[Collected data]
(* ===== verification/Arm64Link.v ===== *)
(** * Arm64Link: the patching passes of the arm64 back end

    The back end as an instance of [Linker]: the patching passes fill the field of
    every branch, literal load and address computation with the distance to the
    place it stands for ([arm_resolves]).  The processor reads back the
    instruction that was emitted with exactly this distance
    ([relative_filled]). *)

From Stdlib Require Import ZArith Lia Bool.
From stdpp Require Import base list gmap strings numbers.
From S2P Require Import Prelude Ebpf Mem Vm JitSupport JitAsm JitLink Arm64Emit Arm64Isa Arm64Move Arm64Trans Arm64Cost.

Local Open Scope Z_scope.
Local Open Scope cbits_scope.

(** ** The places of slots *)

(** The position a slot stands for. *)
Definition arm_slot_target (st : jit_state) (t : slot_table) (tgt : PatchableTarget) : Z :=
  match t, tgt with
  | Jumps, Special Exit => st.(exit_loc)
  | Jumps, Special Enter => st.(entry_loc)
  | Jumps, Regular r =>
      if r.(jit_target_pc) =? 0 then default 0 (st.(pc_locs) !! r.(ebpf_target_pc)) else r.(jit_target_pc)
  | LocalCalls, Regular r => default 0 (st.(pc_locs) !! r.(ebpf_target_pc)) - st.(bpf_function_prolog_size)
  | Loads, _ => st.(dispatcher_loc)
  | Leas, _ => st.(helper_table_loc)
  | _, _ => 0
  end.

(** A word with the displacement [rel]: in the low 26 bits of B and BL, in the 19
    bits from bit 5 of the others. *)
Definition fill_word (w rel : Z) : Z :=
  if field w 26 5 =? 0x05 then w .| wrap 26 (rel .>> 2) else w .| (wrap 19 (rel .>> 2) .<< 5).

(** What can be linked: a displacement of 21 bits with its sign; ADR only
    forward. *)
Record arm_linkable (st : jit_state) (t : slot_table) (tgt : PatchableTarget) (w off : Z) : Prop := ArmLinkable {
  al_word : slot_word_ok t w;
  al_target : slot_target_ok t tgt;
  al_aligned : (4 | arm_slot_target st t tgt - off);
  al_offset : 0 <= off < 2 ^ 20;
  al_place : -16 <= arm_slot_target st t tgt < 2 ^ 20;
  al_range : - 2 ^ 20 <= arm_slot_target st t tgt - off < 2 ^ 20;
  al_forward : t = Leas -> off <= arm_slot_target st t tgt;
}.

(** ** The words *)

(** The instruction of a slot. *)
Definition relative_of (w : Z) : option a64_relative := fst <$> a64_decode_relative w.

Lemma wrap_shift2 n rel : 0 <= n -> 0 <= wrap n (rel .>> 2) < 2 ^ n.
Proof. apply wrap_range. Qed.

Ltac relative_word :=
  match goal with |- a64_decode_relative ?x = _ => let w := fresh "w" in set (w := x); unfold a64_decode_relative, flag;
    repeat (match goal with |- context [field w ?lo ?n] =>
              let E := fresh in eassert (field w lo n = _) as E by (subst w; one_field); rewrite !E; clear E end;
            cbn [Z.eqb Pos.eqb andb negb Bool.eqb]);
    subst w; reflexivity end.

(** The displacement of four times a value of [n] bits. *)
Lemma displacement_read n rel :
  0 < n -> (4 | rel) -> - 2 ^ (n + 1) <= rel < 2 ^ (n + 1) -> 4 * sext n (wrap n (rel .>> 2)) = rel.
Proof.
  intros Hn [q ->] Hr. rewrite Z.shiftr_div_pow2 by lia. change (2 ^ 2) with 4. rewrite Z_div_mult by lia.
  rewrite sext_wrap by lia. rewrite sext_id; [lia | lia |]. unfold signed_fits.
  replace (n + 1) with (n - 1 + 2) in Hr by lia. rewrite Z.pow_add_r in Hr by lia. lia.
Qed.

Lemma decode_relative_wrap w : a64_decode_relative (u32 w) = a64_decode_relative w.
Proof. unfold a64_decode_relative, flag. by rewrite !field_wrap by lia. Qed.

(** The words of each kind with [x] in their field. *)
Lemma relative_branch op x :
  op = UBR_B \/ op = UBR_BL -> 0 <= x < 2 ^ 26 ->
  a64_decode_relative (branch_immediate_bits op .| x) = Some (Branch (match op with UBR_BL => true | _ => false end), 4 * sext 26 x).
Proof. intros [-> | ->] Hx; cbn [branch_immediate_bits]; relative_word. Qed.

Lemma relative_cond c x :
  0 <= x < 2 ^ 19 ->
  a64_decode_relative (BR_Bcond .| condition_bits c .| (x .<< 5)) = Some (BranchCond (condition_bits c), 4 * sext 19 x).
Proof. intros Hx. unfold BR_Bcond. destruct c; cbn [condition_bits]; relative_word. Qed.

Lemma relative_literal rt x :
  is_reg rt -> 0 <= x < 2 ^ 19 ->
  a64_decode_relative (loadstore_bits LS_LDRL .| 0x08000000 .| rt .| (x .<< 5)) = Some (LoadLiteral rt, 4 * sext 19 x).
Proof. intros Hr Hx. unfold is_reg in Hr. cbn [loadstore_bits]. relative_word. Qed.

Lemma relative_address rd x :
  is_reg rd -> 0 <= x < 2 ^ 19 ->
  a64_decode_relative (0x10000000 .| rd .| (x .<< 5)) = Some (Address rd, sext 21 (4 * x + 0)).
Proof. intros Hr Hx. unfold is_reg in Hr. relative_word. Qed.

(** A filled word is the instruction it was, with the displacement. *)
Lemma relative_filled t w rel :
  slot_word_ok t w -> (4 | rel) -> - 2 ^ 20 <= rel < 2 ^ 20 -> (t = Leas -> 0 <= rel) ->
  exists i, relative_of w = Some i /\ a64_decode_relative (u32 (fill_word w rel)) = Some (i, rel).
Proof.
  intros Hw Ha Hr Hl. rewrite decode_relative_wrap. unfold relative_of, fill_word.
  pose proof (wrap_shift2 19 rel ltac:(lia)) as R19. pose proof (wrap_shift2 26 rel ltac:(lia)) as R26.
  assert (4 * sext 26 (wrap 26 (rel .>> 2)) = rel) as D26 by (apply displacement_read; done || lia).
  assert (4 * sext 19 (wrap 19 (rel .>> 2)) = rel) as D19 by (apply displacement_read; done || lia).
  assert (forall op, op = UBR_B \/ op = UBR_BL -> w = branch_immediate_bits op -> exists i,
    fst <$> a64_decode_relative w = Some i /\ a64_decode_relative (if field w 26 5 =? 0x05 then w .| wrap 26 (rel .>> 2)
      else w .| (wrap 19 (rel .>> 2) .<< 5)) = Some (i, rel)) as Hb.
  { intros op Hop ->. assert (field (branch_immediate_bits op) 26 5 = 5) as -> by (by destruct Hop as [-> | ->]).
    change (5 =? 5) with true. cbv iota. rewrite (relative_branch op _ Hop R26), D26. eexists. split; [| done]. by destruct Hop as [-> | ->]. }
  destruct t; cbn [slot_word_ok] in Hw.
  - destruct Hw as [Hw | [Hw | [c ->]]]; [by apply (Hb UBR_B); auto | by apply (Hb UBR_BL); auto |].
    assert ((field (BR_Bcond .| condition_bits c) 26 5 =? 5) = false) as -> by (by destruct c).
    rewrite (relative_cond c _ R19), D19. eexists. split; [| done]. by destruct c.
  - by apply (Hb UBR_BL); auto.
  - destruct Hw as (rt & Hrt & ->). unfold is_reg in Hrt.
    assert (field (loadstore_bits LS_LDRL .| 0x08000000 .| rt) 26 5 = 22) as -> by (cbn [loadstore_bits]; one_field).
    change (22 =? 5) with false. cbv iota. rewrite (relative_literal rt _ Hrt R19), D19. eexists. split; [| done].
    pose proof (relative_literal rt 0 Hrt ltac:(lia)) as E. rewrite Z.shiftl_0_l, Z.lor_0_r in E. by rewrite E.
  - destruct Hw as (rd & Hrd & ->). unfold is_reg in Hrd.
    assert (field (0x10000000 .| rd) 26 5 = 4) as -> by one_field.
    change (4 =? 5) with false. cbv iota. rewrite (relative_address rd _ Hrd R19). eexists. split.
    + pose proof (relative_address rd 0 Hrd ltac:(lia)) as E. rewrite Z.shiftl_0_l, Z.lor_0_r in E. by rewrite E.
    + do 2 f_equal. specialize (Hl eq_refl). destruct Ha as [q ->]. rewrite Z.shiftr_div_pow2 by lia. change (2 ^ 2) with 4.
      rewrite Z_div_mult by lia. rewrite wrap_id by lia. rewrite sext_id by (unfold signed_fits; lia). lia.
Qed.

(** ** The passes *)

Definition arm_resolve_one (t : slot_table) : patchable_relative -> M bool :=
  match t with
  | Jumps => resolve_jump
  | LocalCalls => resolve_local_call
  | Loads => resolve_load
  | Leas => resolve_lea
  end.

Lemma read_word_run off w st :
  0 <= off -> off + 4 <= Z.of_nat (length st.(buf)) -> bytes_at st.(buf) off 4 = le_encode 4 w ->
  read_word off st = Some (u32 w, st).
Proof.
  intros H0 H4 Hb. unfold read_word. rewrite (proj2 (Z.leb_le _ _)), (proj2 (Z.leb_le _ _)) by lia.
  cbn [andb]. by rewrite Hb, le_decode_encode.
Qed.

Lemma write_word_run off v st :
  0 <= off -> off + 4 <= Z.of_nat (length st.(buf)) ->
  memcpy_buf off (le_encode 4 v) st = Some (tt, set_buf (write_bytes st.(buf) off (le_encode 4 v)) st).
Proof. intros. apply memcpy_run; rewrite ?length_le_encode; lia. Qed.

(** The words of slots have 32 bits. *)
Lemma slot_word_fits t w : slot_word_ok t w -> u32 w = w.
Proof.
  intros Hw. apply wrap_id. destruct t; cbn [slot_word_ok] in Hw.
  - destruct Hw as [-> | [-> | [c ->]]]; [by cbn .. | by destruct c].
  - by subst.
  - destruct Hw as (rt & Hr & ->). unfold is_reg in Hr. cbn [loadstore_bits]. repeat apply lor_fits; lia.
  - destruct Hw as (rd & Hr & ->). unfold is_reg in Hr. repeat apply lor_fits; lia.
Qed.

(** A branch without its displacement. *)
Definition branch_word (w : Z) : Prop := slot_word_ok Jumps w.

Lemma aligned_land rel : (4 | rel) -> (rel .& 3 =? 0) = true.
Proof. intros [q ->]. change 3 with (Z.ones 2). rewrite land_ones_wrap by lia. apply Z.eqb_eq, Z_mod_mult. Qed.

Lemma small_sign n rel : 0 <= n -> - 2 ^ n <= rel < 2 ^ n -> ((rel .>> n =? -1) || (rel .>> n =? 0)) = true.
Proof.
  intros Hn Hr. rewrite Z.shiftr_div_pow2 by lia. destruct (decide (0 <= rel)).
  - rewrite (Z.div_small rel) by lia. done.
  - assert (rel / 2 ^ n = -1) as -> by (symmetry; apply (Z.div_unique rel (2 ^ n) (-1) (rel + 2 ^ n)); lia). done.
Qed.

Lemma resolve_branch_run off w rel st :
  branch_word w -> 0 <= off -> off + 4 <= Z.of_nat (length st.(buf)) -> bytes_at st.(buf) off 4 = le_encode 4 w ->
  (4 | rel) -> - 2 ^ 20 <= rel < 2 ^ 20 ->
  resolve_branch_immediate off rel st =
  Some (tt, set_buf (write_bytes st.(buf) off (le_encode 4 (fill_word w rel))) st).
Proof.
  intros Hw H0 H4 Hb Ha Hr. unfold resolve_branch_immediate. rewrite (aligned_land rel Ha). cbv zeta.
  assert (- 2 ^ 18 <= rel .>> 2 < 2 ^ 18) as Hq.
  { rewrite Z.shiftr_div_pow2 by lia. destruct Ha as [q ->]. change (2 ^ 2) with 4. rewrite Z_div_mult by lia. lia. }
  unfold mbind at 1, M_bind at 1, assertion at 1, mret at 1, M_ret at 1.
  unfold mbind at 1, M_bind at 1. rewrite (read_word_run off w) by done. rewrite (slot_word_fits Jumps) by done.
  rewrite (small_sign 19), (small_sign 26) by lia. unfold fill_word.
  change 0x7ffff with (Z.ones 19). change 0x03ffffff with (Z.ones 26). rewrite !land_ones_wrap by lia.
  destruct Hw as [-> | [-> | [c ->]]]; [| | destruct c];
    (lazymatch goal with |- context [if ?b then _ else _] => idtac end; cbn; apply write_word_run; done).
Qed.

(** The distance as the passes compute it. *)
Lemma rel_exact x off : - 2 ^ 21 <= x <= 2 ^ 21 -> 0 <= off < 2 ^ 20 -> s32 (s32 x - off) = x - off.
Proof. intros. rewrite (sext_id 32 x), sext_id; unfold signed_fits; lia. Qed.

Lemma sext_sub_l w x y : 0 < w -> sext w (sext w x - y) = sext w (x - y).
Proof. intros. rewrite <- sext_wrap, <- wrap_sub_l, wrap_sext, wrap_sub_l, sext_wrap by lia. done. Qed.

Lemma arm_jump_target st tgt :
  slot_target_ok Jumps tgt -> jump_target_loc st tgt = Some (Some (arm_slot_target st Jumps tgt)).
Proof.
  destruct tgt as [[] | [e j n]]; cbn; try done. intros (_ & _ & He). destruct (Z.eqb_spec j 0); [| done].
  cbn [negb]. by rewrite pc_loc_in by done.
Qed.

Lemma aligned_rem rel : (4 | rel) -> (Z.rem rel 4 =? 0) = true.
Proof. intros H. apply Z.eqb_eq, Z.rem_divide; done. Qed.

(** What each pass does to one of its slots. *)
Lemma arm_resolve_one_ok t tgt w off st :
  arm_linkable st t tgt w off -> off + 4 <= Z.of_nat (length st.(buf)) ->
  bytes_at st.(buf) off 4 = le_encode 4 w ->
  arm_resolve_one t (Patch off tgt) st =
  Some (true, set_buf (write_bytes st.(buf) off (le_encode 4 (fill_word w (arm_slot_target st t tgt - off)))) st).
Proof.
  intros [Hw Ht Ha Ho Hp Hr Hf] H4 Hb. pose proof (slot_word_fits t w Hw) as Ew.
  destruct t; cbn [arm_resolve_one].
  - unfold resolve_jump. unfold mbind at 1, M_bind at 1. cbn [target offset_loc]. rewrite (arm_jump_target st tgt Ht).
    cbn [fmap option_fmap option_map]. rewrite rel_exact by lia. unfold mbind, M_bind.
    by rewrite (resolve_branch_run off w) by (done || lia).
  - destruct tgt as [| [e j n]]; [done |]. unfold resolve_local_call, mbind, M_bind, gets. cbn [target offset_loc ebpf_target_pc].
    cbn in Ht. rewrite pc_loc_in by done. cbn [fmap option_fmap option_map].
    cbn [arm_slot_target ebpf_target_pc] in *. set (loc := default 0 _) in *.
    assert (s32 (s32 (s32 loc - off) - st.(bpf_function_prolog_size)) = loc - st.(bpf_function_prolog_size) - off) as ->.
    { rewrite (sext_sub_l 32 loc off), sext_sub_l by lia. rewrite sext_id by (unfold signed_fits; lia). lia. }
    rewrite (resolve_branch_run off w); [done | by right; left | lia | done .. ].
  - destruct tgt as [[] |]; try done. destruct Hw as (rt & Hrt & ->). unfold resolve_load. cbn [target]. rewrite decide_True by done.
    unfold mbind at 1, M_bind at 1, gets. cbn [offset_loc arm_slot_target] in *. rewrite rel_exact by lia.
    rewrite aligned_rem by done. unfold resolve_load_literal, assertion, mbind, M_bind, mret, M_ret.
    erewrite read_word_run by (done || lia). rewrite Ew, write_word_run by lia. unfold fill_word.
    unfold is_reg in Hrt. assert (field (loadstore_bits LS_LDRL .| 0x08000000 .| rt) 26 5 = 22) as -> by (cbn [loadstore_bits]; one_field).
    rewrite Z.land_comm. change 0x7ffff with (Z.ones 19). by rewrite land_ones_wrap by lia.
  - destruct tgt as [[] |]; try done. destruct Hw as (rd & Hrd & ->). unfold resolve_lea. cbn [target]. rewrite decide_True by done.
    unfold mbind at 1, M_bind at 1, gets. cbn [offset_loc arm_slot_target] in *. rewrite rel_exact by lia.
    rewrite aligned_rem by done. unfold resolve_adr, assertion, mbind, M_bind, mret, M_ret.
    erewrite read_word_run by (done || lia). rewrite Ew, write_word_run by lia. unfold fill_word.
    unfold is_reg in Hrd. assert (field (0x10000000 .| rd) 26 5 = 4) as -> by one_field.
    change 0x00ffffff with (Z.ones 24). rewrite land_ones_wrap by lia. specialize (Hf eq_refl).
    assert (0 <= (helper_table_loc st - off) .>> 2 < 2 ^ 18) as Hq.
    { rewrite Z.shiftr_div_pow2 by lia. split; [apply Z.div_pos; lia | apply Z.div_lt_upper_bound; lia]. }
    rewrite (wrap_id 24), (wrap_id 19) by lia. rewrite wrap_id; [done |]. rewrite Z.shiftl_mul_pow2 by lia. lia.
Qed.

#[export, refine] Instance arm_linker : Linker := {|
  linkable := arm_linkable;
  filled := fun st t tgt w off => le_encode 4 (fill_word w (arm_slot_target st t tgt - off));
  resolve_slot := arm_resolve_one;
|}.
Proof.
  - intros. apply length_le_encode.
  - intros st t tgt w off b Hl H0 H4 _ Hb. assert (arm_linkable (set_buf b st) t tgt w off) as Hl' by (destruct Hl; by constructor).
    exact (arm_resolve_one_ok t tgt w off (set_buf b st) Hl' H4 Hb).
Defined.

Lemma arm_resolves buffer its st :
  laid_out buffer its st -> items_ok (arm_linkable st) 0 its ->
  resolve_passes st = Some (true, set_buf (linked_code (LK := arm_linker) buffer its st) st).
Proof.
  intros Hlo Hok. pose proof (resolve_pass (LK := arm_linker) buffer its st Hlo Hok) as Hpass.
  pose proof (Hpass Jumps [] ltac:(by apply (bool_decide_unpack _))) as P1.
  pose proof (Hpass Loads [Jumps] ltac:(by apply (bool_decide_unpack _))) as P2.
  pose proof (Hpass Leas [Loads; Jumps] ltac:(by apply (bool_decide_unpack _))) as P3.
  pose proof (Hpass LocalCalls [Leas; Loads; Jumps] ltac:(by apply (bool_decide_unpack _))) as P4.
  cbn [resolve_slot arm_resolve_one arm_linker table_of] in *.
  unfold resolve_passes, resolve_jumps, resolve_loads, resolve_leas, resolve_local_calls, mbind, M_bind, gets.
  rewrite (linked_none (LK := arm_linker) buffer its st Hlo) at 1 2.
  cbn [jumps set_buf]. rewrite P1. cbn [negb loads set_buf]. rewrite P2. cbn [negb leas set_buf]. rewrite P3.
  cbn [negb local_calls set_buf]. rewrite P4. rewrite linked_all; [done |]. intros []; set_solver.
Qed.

§ **TO DO**
Leave out every line above except those from the line with "lia. destruct Ha" up to and including the line with "(** The distance as the passes compute it. *)", and copy those exactly.

§ **TASK ANSWER**
  { rewrite Z.shiftr_div_pow2 by lia. destruct Ha as [q ->]. change (2 ^ 2) with 4. rewrite Z_div_mult by lia. lia. }
  unfold mbind at 1, M_bind at 1, assertion at 1, mret at 1, M_ret at 1.
  unfold mbind at 1, M_bind at 1. rewrite (read_word_run off w) by done. rewrite (slot_word_fits Jumps) by done.
  rewrite (small_sign 19), (small_sign 26) by lia. unfold fill_word.
  change 0x7ffff with (Z.ones 19). change 0x03ffffff with (Z.ones 26). rewrite !land_ones_wrap by lia.
  destruct Hw as [-> | [-> | [c ->]]]; [| | destruct c];
    (lazymatch goal with |- context [if ?b then _ else _] => idtac end; cbn; apply write_word_run; done).
Qed.

(** The distance as the passes compute it. *)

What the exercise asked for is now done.